* [Requirement] Exactly as written, copy the lines of the data below from the first through the one containing "(** What a bounded".

[Records excerpted from a collection]
.....
(* ===== verification/Queues.v ===== *)
(** * Ring buffers and the queue interface

    Two components of the port pass data through fixed arrays with a write
    and a read index: the event queue of src/commands/doom/d_event.c and the
    key queue of src/commands/doom/doomgeneric_barebox.c. This file has the
    arithmetic both share and the interface [Fifo] under which their client
    [I_GetEvent] sees them. *)
From S2P Require Import Prelude.

(** What a bounded queue promises: within its capacity it is first in, first
    out for the elements [adm] admits, and a pop on an empty queue is refused without a change. *)
Class Fifo (Q A : Type) (post : A -> Q -> Q) (pop : Q -> option (A * Q))
    (adm : A -> Prop) (wf : Q -> Prop) (contents : Q -> list A) (cap : nat) : Prop := {
  fifo_post : forall a q, adm a -> wf q -> (length (contents q) < cap)%nat ->
    wf (post a q) /\ contents (post a q) = contents q ++ [a];
  fifo_pop_empty : forall q, wf q -> contents q = [] -> pop q = None;
  fifo_pop : forall q a l, wf q -> contents q = a :: l ->
    exists q', pop q = Some (a, q') /\ wf q' /\ contents q' = l;
  fifo_bound : forall q, wf q -> (length (contents q) <= cap)%nat
}.

Section ring.
Context {A : Type} (n : Z).

(** The unread elements, oldest first: the slots from [tail] up to [head]. *)
Definition ring_contents (buf : list A) (head tail : Z) : list A :=
  omap (fun k => buf !! Z.to_nat ((tail + Z.of_nat k) mod n))
       (seq 0 (Z.to_nat ((head - tail) mod n))).

Definition ring_wf (buf : list A) (head tail : Z) : Prop :=
  length buf = Z.to_nat n /\ 0 <= head < n /\ 0 <= tail < n.

Lemma ring_step i : 0 <= i < n -> 0 <= (i + 1) mod n < n.
Proof. intros. apply Z.mod_pos_bound. lia. Qed.

Lemma ring_slot buf head tail k : ring_wf buf head tail ->
  is_Some (buf !! Z.to_nat ((tail + k) mod n)).
Proof.
  intros (Hl & ? & ?). apply lookup_lt_is_Some_2. rewrite Hl.
  pose proof (Z.mod_pos_bound (tail + k) n ltac:(lia)). lia.
Qed.

Lemma omap_some_length {B C} (f : B -> option C) l :
  (forall x, is_Some (f x)) -> length (omap f l) = length l.
Proof.
  intros Hf. induction l as [|x l IH]; [done|].
  destruct (Hf x) as [y Hy]. cbn. rewrite Hy. cbn. by rewrite IH.
Qed.

Lemma omap_fmap_ext {B C D} (f : B -> C) (g : C -> option D) (h : B -> option D) (l : list B) :
  (forall x, g (f x) = h x) -> omap g (f <$> l) = omap h l.
Proof. intros H. induction l as [|x l IH]; cbn; [done|]. by rewrite H, IH. Qed.

Lemma ring_length buf head tail : ring_wf buf head tail ->
  Z.of_nat (length (ring_contents buf head tail)) = (head - tail) mod n.
Proof.
  intros Hwf. unfold ring_contents. rewrite omap_some_length.
  - rewrite length_seq. pose proof (Z.mod_pos_bound (head - tail) n).
    destruct Hwf as (_ & ? & ?). lia.
  - intros k. by eapply ring_slot.
Qed.

Lemma ring_contents_congr buf buf' head tail :
  (forall k, 0 <= k < (head - tail) mod n ->
     buf' !! Z.to_nat ((tail + k) mod n) = buf !! Z.to_nat ((tail + k) mod n)) ->
  ring_contents buf' head tail = ring_contents buf head tail.
Proof.
  intros H. unfold ring_contents. apply list_omap_ext, Forall_Forall2_diag, Forall_forall.
  intros k Hk%elem_of_seq. apply H. lia.
Qed.

Lemma ring_slot_ne head tail k :
  0 <= head < n -> 0 <= tail < n -> 0 <= k < (head - tail) mod n -> (tail + k) mod n <> head.
Proof.
  intros Hh Ht Hk E.
  assert ((head - tail) mod n = k); [|lia].
  rewrite <- E, Zminus_mod_idemp_l. replace (tail + k - tail) with k by lia.
  pose proof (Z.mod_pos_bound (head - tail) n ltac:(lia)). apply Z.mod_small. lia.
Qed.

Lemma ring_head_index head tail :
  0 <= head < n -> (tail + (head - tail) mod n) mod n = head.
Proof.
  intros. rewrite Zplus_mod_idemp_r. replace (tail + (head - tail)) with head by lia.
  by apply Z.mod_small.
Qed.

Lemma ring_post buf head tail x :
  ring_wf buf head tail -> (head - tail) mod n < n - 1 ->
  ring_wf (<[Z.to_nat head := x]> buf) ((head + 1) mod n) tail /\
  ring_contents (<[Z.to_nat head := x]> buf) ((head + 1) mod n) tail
    = ring_contents buf head tail ++ [x].
Proof.
  intros (Hl & Hh & Ht) Hroom. split.
  { pose proof (ring_step head Hh). unfold ring_wf. rewrite length_insert. done. }
  pose proof (Z.mod_pos_bound (head - tail) n ltac:(lia)) as Hb.
  assert (Hlen : ((head + 1) mod n - tail) mod n = (head - tail) mod n + 1).
  { rewrite Zminus_mod_idemp_l. replace (head + 1 - tail) with ((head - tail) + 1) by lia.
    rewrite <- Zplus_mod_idemp_l. apply Z.mod_small. lia. }
  rewrite <- (ring_contents_congr buf (<[Z.to_nat head := x]> buf) head tail).
  - unfold ring_contents. rewrite Hlen, Z2Nat.inj_add by lia.
    change (Z.to_nat 1) with 1%nat. rewrite seq_app, omap_app. f_equal. cbn.
    rewrite Z2Nat.id by lia. rewrite ring_head_index by done.
    by rewrite list_lookup_insert_eq by lia.
  - intros k Hk. apply list_lookup_insert_ne.
    pose proof (ring_slot_ne head tail k Hh Ht Hk).
    pose proof (Z.mod_pos_bound (tail + k) n ltac:(lia)). lia.
Qed.

(** One post too many makes the indices meet and hides every element. *)
Lemma ring_overrun buf head tail x :
  0 <= head < n -> 0 <= tail < n -> (head - tail) mod n = n - 1 ->
  (head + 1) mod n = tail /\ ring_contents (<[Z.to_nat head := x]> buf) ((head + 1) mod n) tail = [].
Proof.
  intros Hh Ht E.
  assert (H : (head + 1) mod n = tail).
  { replace (head + 1) with (tail + (head - tail) + 1) by lia.
    rewrite <- Z.add_assoc, <- Zplus_mod_idemp_r, <- (Zplus_mod_idemp_l (head - tail)), E.
    replace (n - 1 + 1) with (1 * n) by lia. rewrite Z_mod_mult, Z.add_0_r. by apply Z.mod_small. }
  split; [done|]. unfold ring_contents. by rewrite H, Z.sub_diag, Z.mod_0_l by lia.
Qed.

Lemma ring_empty buf head tail :
  ring_wf buf head tail -> head = tail <-> ring_contents buf head tail = [].
Proof.
  intros Hwf. pose proof (ring_length _ _ _ Hwf) as Hl. destruct Hwf as (_ & Hh & Ht). split.
  - intros ->. unfold ring_contents. by rewrite Z.sub_diag, Z.mod_0_l by lia.
  - intros E. rewrite E in Hl. cbn in Hl.
    pose proof (ring_head_index head tail Hh) as H. rewrite <- Hl, Z.add_0_r in H.
    by rewrite Z.mod_small in H by lia.
Qed.

Lemma ring_pop buf head tail x l :
  ring_wf buf head tail -> ring_contents buf head tail = x :: l ->
  buf !! Z.to_nat tail = Some x /\ ring_wf buf head ((tail + 1) mod n) /\
  ring_contents buf head ((tail + 1) mod n) = l.
Proof.
  intros Hwf E. pose proof (ring_length _ _ _ Hwf) as Hlen. rewrite E in Hlen. cbn in Hlen.
  pose proof Hwf as (Hl & Hh & Ht).
  pose proof (Z.mod_pos_bound (head - tail) n ltac:(lia)) as Hb.
  assert (Hlen' : (head - (tail + 1) mod n) mod n = (head - tail) mod n - 1).
  { rewrite Zminus_mod_idemp_r. replace (head - (tail + 1)) with (head - tail - 1) by lia.
    rewrite <- Zminus_mod_idemp_l. apply Z.mod_small. lia. }
  assert (E' : ring_contents buf head tail =
    omap (fun k => buf !! Z.to_nat ((tail + Z.of_nat k) mod n)) [0%nat] ++
    ring_contents buf head ((tail + 1) mod n)).
  { unfold ring_contents. rewrite Hlen'.
    replace (Z.to_nat ((head - tail) mod n)) with (S (Z.to_nat ((head - tail) mod n - 1))) by lia.
    rewrite <- cons_seq. change (?a :: ?b) with ([a] ++ b). rewrite omap_app. f_equal.
    rewrite <- fmap_S_seq. apply omap_fmap_ext. intros k.
    do 2 f_equal. rewrite Zplus_mod_idemp_l. f_equal. lia. }
  rewrite E in E'. cbn in E'. rewrite Z.add_0_r, Z.mod_small in E' by lia.
  destruct (lookup_lt_is_Some_2 buf (Z.to_nat tail)) as [y Hy]; [lia|].
  rewrite Hy in E'. cbn in E'. injection E' as <- ->.
  pose proof (ring_step tail Ht). done.
Qed.

(** A queue that drops its oldest element for a new one when it is full. *)
Definition drop_oldest (l : list A) : list A := if Z.of_nat (length l) =? n - 1 then tl l else l.
Lemma ring_push buf head tail x : 1 < n -> ring_wf buf head tail ->
  let head' := (head + 1) mod n in let tail' := if head' =? tail then (tail + 1) mod n else tail in
  ring_wf (<[Z.to_nat head := x]> buf) head' tail' /\
  ring_contents (<[Z.to_nat head := x]> buf) head' tail' = drop_oldest (ring_contents buf head tail) ++ [x].
Proof.
  intros Hn Hwf. cbv zeta. pose proof Hwf as (Hl & Hh & Ht). pose proof (ring_length _ _ _ Hwf) as Hlen. unfold drop_oldest. rewrite Hlen. clear Hl.
  pose proof (Z.mod_pos_bound (head - tail) n ltac:(lia)) as Hb. destruct (Z.eqb_spec ((head - tail) mod n) (n - 1)) as [E|E].
  - pose proof (proj1 (ring_overrun buf head tail x Hh Ht E)) as Eh. rewrite (proj2 (Z.eqb_eq _ _) Eh).
    destruct (ring_contents buf head tail) as [|y l] eqn:El; [cbn in Hlen; lia|]. destruct (ring_pop _ _ _ _ _ Hwf El) as (_ & Hwf' & El').
    pose proof (ring_length _ _ _ Hwf') as Hlen'. rewrite El' in Hlen'. cbn in Hlen, Hlen'. destruct (ring_post buf head _ x Hwf') as [H1 H2]; [lia|].
    rewrite El' in H2. done.
  - assert (Hne : (head + 1) mod n <> tail).
    { intros Et. apply E. rewrite <- Et, Zminus_mod_idemp_r. replace (head - (head + 1)) with (n - 1 + -1 * n) by lia. rewrite Z.mod_add by lia. apply Z.mod_small. lia. }
    rewrite (proj2 (Z.eqb_neq _ _) Hne). apply ring_post; [done|lia].
Qed.
End ring.
Definition slot_at {X} (table : list X) (i : Z) : outcome X := if i <? 0 then Undef else of_option (table !! Z.to_nat i).
Definition same_name (i : nat) (name : list Z) st : outcome bool :=
  let* l := of_option (lumpinfo st !! i) in
  let* r := strncasecmp (Lump.name l) name 8 in
  Ret (r =? 0).
Fixpoint search_chain (fuel : nat) (p : option nat) (name : list Z) st : outcome Z :=
  match p with
  | None => Ret (-1)
  | Some i =>
      match fuel with
      | O => NoFuel
      | S fuel =>
          let* same := same_name i name st in
          if same : bool then Ret (Z.of_nat i)
          else let* l := of_option (lumpinfo st !! i) in search_chain fuel (Lump.next l) name st
      end
  end.
(** The loop over the lumps below [n], backwards. *)
Fixpoint search_back (n : nat) (name : list Z) st : outcome Z :=
  match n with
  | O => Ret (-1)
  | S n => let* same := same_name n name st in if same : bool then Ret (Z.of_nat n) else search_back n name st
  end.
Definition W_CheckNumForName (name : list Z) st : outcome Z :=
  match lumphash st with
  | Some (_, table) =>
      let* hash := hash_slot name st in
      let* p := slot_at table hash in
      search_chain (length (lumpinfo st)) p name st
  | None => search_back (length (lumpinfo st)) name st
  end.
Definition W_GetNumForName (name : list Z) st : outcome Z :=
  let* i := W_CheckNumForName name st in
  if i <? 0 then Fatal "W_GetNumForName: not found!" else Ret i.

Definition hook (i : nat) st : outcome (wads F) :=
  let* l := of_option (lumpinfo st !! i) in
  let* hash := hash_slot (Lump.name l) st in
  match lumphash st with
  | Some (p, table) =>
      let* head := slot_at table hash in
      Ret (st <| lumpinfo ::= <[i := l <| Lump.next := head |>]> |> <| lumphash := Some (p, <[Z.to_nat hash := Some i]> table) |>)
  | None => Undef
  end.
Fixpoint hook_all (l : list nat) st : outcome (wads F) :=
  match l with [] => Ret st | i :: l => let* st := hook i st in hook_all l st end.
Definition W_GenerateHashTable st : outcome (wads F) :=
  let* st := match lumphash st with Some (p, _) => on_zone (Z_Free p) st | None => Ret st end in
  if numlumps st >? 0 then
    let* '(p, st) := wad_malloc (i32 (wrapu word_bits (sizeof_ptr * numlumps st))) PU_STATIC 0 st in
    hook_all (seq 0 (length (lumpinfo st))) (st <| lumphash := Some (p, replicate (length (lumpinfo st)) None) |>)
  else Ret st.

(** ** Reading and caching lumps *)
Definition get_lump (lump : Z) (msg : string) st : outcome (nat * Lump.lumpinfo_t) :=
  if u32 lump >=? numlumps st then Fatal msg
  else let* l := of_option (lumpinfo st !! Z.to_nat (u32 lump)) in Ret (Z.to_nat (u32 lump), l).
Definition W_LumpLength (lump : Z) st : outcome Z :=
  let* '(_, l) := get_lump lump "W_LumpLength: >= numlumps" st in Ret (Lump.size l).
Definition W_ReadLump (lump dest : Z) st : outcome (wads F) :=
  let* '(_, l) := get_lump lump "W_ReadLump: >= numlumps" st in
  let* buffer := of_option (data st !! dest) in
  let* '(c, bs, st) := W_Read (Lump.wad_file l) (Lump.position l) buffer (wrapu word_bits (Lump.size l)) st in
  let st := st <| data ::= <[dest := bs]> |> in
  if i32 c <? Lump.size l then Fatal "W_ReadLump: short read" else Ret st.
(** ** What happens to the other lumps *)

(** Blocks of [L'] that are not [fresh] come from [L]. *)
Definition older st L z' L' (fresh : node -> Prop) : Prop :=
  forall y, y ∈ L' -> used z' y -> fresh y \/ exists x, x ∈ L /\ used (zn st) x /\ same x y.
Lemma kept_cached st st' L L' (fresh : node -> Prop) i l : dir_ok st L -> lumpinfo st !! i = Some l ->
  lumpinfo_at st' = lumpinfo_at st -> length (lumpinfo st') = length (lumpinfo st) -> owners (ours st') (zn st') L' -> older st L (zn st') L' fresh ->
  (forall y, fresh y -> y ∈ L' /\ used (zn st') y /\ user y.2 <> cache_at (lumpinfo_at st) i) ->
  (forall p, (forall y, fresh y -> ptr_of y <> p) -> data st' !! p = data st !! p) -> lump_bytes l st' = lump_bytes l st ->
  cached_ok st' L' i l /\ (cache i st' <> 0 -> cache i st' = cache i st).
Proof.
  intros Hw El Ea En Ho Hold Hfr Hd Hlb.
  assert (Hkey : cache i st' <> 0 -> exists x x', x ∈ L /\ used (zn st) x /\ same x x' /\ x' ∈ L' /\ used (zn st') x' /\ user x'.2 = cache_at (lumpinfo_at st) i /\
    ptr_of x' = cache i st' /\ cache i st' = cache i st).
  { intros H0. pose proof (cache_some st' i _ eq_refl H0) as Hc. pose proof (cache_pos st i (wo_addr _ _ Hw)) as Hpos. rewrite Ea in Hc.
    destruct (ow_there _ _ _ Ho (cache_at (lumpinfo_at st) i) (cache i st')) as (x' & Hx' & Hux' & Eu' & Ep'); [|lia|done|done|].
    { exists i. rewrite En, Ea. split; [by eapply lookup_lt_Some|done]. }
    destruct (Hold x' Hx' Hux') as [Hf|(x & Hx & Hux & Hs)]; [by destruct (Hfr x' Hf) as (_ & _ & Hne)|]. exists x, x'. destruct (same_ptr _ _ Hs) as [Esp Esu].
    split_and!; try done. pose proof (ow_back _ _ _ (wo_owners _ _ Hw) x Hx Hux) as Hb. rewrite Esu, Eu' in Hb. unfold cache at 2. rewrite Hb by lia. cbn. congruence. }
  split; [|intros H0; destruct (Hkey H0) as (? & ? & _ & _ & _ & _ & _ & _ & _ & E); exact E].
  intros H0. destruct (Hkey H0) as (x & x' & Hx & Hux & Hs & Hx' & Hux' & Eu' & Ep' & Ec). destruct (same_ptr _ _ Hs) as [Esp Esu].
  destruct (wo_cached _ _ Hw i l El) as (x2 & Hx2 & Hux2 & Eu2 & Ep2 & Hsz & bs & Eb & Hb); [congruence|].
  assert (x2 = x) as -> by (eapply (node_eq (zn st)); [apply (ow_inv _ _ _ (wo_owners _ _ Hw))|apply (ow_inv _ _ _ (wo_owners _ _ Hw))|done|done|unfold ptr_of in *; lia]).
  exists x'. rewrite Ea. split_and!; try done; [by destruct Hs as (_ & <- & _)|]. exists bs. rewrite Hlb. split; [|done]. rewrite Ec, Hd; [done|].
  intros y Hy Ey. destruct (Hfr y Hy) as (HyL & Huy & Hne). apply Hne. assert (y = x') as -> by (eapply (node_eq (zn st')); [apply (ow_inv _ _ _ Ho)|apply (ow_inv _ _ _ Ho)|done|done|unfold ptr_of in *; lia]). done.
Qed.

(** The lump is in its file. *)
Record in_file l st : Prop := {
  if_position : 0 <= Lump.position l <= INT_MAX;
  if_size : 0 <= Lump.size l <= INT_MAX - 64;
  if_end w : files st !! Lump.wad_file l = Some w -> Lump.position l + Lump.size l <= Z.of_nat (length (fdata (view (fstream w))))
}.
Lemma lump_length l st w : in_file l st -> files st !! Lump.wad_file l = Some w -> length (bytes_at w (Lump.position l) (Lump.size l)) = Z.to_nat (Lump.size l).
Proof.
  intros [[H1 H2] [H3 _] H4] E. specialize (H4 w E). unfold bytes_at. rewrite length_take, length_drop. lia.
Qed.
Lemma get_lump_run i l msg st : lumpinfo st !! i = Some l -> numlumps st <= INT_MAX -> get_lump (Z.of_nat i) msg st = Ret (i, l).
Proof.
  intros E Hn. pose proof (lookup_lt_Some _ _ _ E) as Hi. unfold get_lump, numlumps in *.
  assert (Eu : u32 (Z.of_nat i) = Z.of_nat i) by (apply (wrapu_id 32); unfold fits_u, INT_MAX in *; cbn; lia).
  rewrite Eu, Z.geb_leb, (proj2 (Z.leb_gt _ _)), Nat2Z.id, E by lia. done.
Qed.
Lemma W_ReadLump_run i l w dest buffer st : lumpinfo st !! i = Some l -> numlumps st <= INT_MAX -> in_file l st -> files st !! Lump.wad_file l = Some w ->
  data st !! dest = Some buffer -> exists w' bs, W_ReadLump (Z.of_nat i) dest st = Ret (st <| files ::= <[Lump.wad_file l := w']> |> <| data ::= <[dest := bs]> |>) /\
    same_file w w' /\ take (Z.to_nat (Lump.size l)) bs = lump_bytes l st.
Proof.
  intros El Hn Hf Ew Ed. unfold W_ReadLump. rewrite (get_lump_run i l) by done. cbn [obind]. rewrite Ed. cbn [of_option obind]. pose proof Hf as [H1 H2 H3]. specialize (H3 w Ew).
  rewrite wrapu_small by (unfold INT_MAX in *; lia). destruct (W_Read_run _ w (Lump.position l) buffer (Lump.size l) st Ew) as (w' & -> & Hs); [lia|unfold INT_MAX in *; lia|lia|].
  cbn [obind]. rewrite (lump_length l st w Hf Ew), Z2Nat.id by lia.
  assert (Ei : i32 (Lump.size l) = Lump.size l) by (apply wraps_id; [lia|unfold fits_s, INT_MAX in *; cbn; lia]). rewrite Ei, Z.ltb_irrefl.
  eexists w', _. split; [reflexivity|]. split; [done|]. unfold lump_bytes. rewrite Ew, <- (lump_length l st w Hf Ew). by rewrite take_app_length.
Qed.

(** Reading changes no file. *)
Lemma same_bytes l st wad w w' : files st !! wad = Some w -> same_file w w' -> lump_bytes l (st <| files ::= <[wad := w']> |>) = lump_bytes l st.
Proof.
  intros E (_ & _ & Hd). unfold lump_bytes. cbn [files update]. destruct (decide (Lump.wad_file l = wad)) as [->|Hne].
  - change (match <[wad := w']> (files st) !! wad with Some w => bytes_at w (Lump.position l) (Lump.size l) | None => [] end = match files st !! wad with Some w => bytes_at w (Lump.position l) (Lump.size l) | None => [] end).
    rewrite lookup_insert_eq, E. unfold bytes_at. by rewrite Hd.
  - change (match <[wad := w']> (files st) !! Lump.wad_file l with Some w => bytes_at w (Lump.position l) (Lump.size l) | None => [] end = match files st !! Lump.wad_file l with Some w => bytes_at w (Lump.position l) (Lump.size l) | None => [] end).
    by rewrite lookup_insert_ne by congruence.
Qed.

(** ** Caching *)

(** What [W_CacheLumpNum] promises: the lump is cached with the tag; others are
    at most lost. *)
Record cached_as st st' L' i l (tg : Z) : Prop := {
  ca_ok : wad_ok st' L';
  ca_dir : lumpinfo st' = lumpinfo st /\ lumpinfo_at st' = lumpinfo_at st /\ lumphash st' = lumphash st;
  ca_there : cache i st' <> 0;
  ca_tag x : x ∈ L' -> used (zn st') x -> ptr_of x = cache i st' -> tag x.2 = tg;
  ca_bytes : exists bs, data st' !! cache i st' = Some bs /\ take (Z.to_nat (Lump.size l)) bs = lump_bytes l st;
  ca_others j : j <> i -> (j < length (lumpinfo st))%nat -> cache j st' = cache j st \/ cache j st' = 0
}.

Lemma block_at z C L x y : owners C z L -> x ∈ L -> y ∈ L -> ptr_of x = ptr_of y -> x = y.
Proof. intros Ho Hx Hy E. eapply (node_eq z); [apply (ow_inv _ _ _ Ho)|apply (ow_inv _ _ _ Ho)|done|done|unfold ptr_of in *; lia]. Qed.

Lemma cache_hit st L i l tg : wad_ok st L -> lumpinfo st !! i = Some l -> cache i st <> 0 -> tg <> PU_FREE ->
  exists st' L', on_zone (Z_ChangeTag2 (cache i st) tg) st = Ret st' /\ cached_as st st' L' i l tg /\ cache i st' = cache i st /\ data st' = data st /\ files st' = files st.
Proof.
  intros Hw El H0 Ht. destruct (wo_cached _ _ Hw i l El H0) as (x & Hx & Hux & Eu & Ep & Hsz & bs & Eb & Hb). pose proof (wo_owners _ _ Hw) as Ho.
  pose proof (cache_pos st i (wo_addr _ _ Hw)) as Hpos.
  destruct (retag_owners (ours st) (zn st) L x tg Ho Hx Hux Ht) as (z' & L' & b' & Hrun & Ho' & Hf & Hc & Hb' & Hub & Epb & Eub & Esb & Etb & Hold & Hkeep); [lia|].
  set (st' := st <| zn := z' |>). exists st', L'. assert (Ecs : forall j, cache j st' = cache j st) by (intros j; unfold cache; change (cells (zn st')) with (cells z'); by rewrite Hc).
  split; [unfold on_zone; by rewrite <- Ep, Hrun|]. split; [|by split_and!].
  assert (Hcached : forall j lj, lumpinfo st !! j = Some lj -> cached_ok st' L' j lj).
  { intros j lj Ej Hj. rewrite Ecs in *. destruct (wo_cached _ _ Hw j lj Ej Hj) as (y & Hy & Huy & Euy & Epy & Hszy & bsy & Eby & Hby).
    destruct (decide (ptr_of y = ptr_of x)) as [Exy|Hne]; [rewrite (block_at (zn st) (ours st) L y x Ho Hy Hx Exy) in *|].
    - exists b'. rewrite Eub, Epb, Esb. split_and!; try done. by exists bsy.
    - destruct (Hkeep y Hy Huy ltac:(by intros ->)) as [Hy' Huy']. exists y. split_and!; try done. by exists bsy. }
  split; try done.
  - assert (Hpin : forall p, pinned (zn st) L p -> pinned z' L' p).
    { intros p (y & Hy & Huy & Epy & Euy & Ety). destruct (Hkeep y Hy Huy) as [Hy' Huy']; [intros ->; lia|]. exists y. by split_and!. }
    destruct Hw as [[W1 W2 W3 W4 W5 W6 W7] W8 W9]. split; [split; try done; intros j lj Ej; exact (Hpin _ (W6 j lj Ej))|done|].
    intros p t Eh. destruct (W9 p t Eh) as (Hne & Hp & Hd). split_and!; try done. by apply Hpin.
  - by rewrite Ecs.
  - intros y Hy Huy Epy. rewrite Ecs, <- Ep, <- Epb in Epy. by rewrite (block_at z' (ours st) L' y b' Ho' Hy Hb' Epy).
  - exists bs. rewrite Ecs. by split.
  - intros j _ _. left. apply Ecs.
Qed.

(** A block that is new: the other lumps are kept or lost. *)
Lemma malloc_kept st st' L L' tg usr len p b j lj : dir_ok st L -> owners (ours st') (zn st') L' ->
  fresh_block tg usr len p (zn st) L (zn st') L' b -> lumpinfo_at st' = lumpinfo_at st -> length (lumpinfo st') = length (lumpinfo st) ->
  (forall q, q <> p -> data st' !! q = data st !! q) -> lump_bytes lj st' = lump_bytes lj st ->
  lumpinfo st !! j = Some lj -> usr <> cache_at (lumpinfo_at st) j ->
  cached_ok st' L' j lj /\ (cache j st' <> 0 -> cache j st' = cache j st).
Proof.
  intros Hw Ho Hb Ea En Hd Hl Ej Hu. apply (kept_cached st st' L L' (fun y => y = b) j lj Hw Ej Ea En Ho); [| | |exact Hl].
  - intros y Hy Huy. destruct (fb_others _ _ _ _ _ _ _ _ _ Hb y Hy Huy) as [->|H]; auto.
  - intros y ->. split_and!; [apply Hb|apply Hb|]. by rewrite (fb_user _ _ _ _ _ _ _ _ _ Hb).
  - intros q Hq. apply Hd. intros ->. apply (Hq b eq_refl). by rewrite <- (fb_ptr _ _ _ _ _ _ _ _ _ Hb).
Qed.
Lemma pinned_kept z L z' L' b p : framed z z' -> zone_inv z' L' -> b ∈ L' -> (forall x, x ∈ L -> unpurgable x -> exists y, y ∈ L' /\ same x y /\ y <> b) ->
  pinned z L p -> pinned z' L' p /\ p <> ptr_of b.
Proof.
  intros Hf Hi Hb Hk (x & Hx & Hux & Ep & Eu & Et). destruct (Hk x Hx) as (y & Hy & Hs & Hne); [by split; [apply Hux|rewrite Et]|].
  destruct (same_ptr _ _ Hs) as [Ep' Eu']. split.
  - exists y. split_and!; [done|by apply (same_used z z' x y)|congruence|congruence|]. by destruct Hs as (_ & _ & _ & <- & _).
  - intros E. apply Hne. eapply (node_eq z'); [apply Hi|apply Hi|done|done|unfold ptr_of in *; lia].
Qed.
Lemma wad_malloc_run st L len tg usr : dir_ok st L -> 0 <= len <= INT_MAX - 64 -> tg <> PU_FREE -> (usr <> 0 -> vacant (zn st) usr) ->
  (exists msg, wad_malloc len tg usr st = Fatal msg) \/
  exists p z' L' b, wad_malloc len tg usr st = Ret (p, st <| zn := z' |> <| data ::= <[p := raw_bytes p]> |>) /\ 0 < p /\ owners (ours st) z' L' /\
    framed (zn st) z' /\ fresh_block tg usr len p (zn st) L z' L' b /\ (forall p', pinned (zn st) L p' -> pinned z' L' p' /\ p' <> p).
Proof.
  intros Hw Hl Ht Hv. pose proof (wo_owners _ _ Hw) as Ho. unfold wad_malloc.
  destruct (malloc_owners (ours st) (S (stdpp.base.size (mem (zn st)))) raw_id len tg usr (zn st) L Ho) as [(msg & ->)|(p & z' & L' & b & -> & Ho' & Hf & Hb & Hk)];
    try done; [pose proof (zone_length _ _ (proj1 (ow_inv _ _ _ Ho))); lia|left; by exists msg|]. right. exists p, z', L', b. split_and!; try done.
  - rewrite (fb_ptr _ _ _ _ _ _ _ _ _ Hb). apply (used_addr z' L' b); [apply Ho'|apply Hb|apply Ho'|apply Hb].
  - intros p' Hp'. rewrite (fb_ptr _ _ _ _ _ _ _ _ _ Hb). apply (pinned_kept (zn st) L z' L' b p'); [done|apply Ho'|apply Hb|done|done].
Qed.
Lemma set_cell_same c p (z : zone) : cells z !! c = Some p -> set_cell c p z = z.
Proof. intros E. unfold set_cell. destruct z. cbn in *. by rewrite insert_id. Qed.
Lemma cache_vacant st i : cache i st = 0 -> vacant (zn st) (cache_at (lumpinfo_at st) i).
Proof. unfold cache, vacant. destruct (cells (zn st) !! _); cbn; [intros ->|]; auto. Qed.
.....
* [Output for this task]
(* ===== verification/Queues.v ===== *)
(** * Ring buffers and the queue interface

    Two components of the port pass data through fixed arrays with a write
    and a read index: the event queue of src/commands/doom/d_event.c and the
    key queue of src/commands/doom/doomgeneric_barebox.c. This file has the
    arithmetic both share and the interface [Fifo] under which their client
    [I_GetEvent] sees them. *)
From S2P Require Import Prelude.

(** What a bounded queue promises: within its capacity it is first in, first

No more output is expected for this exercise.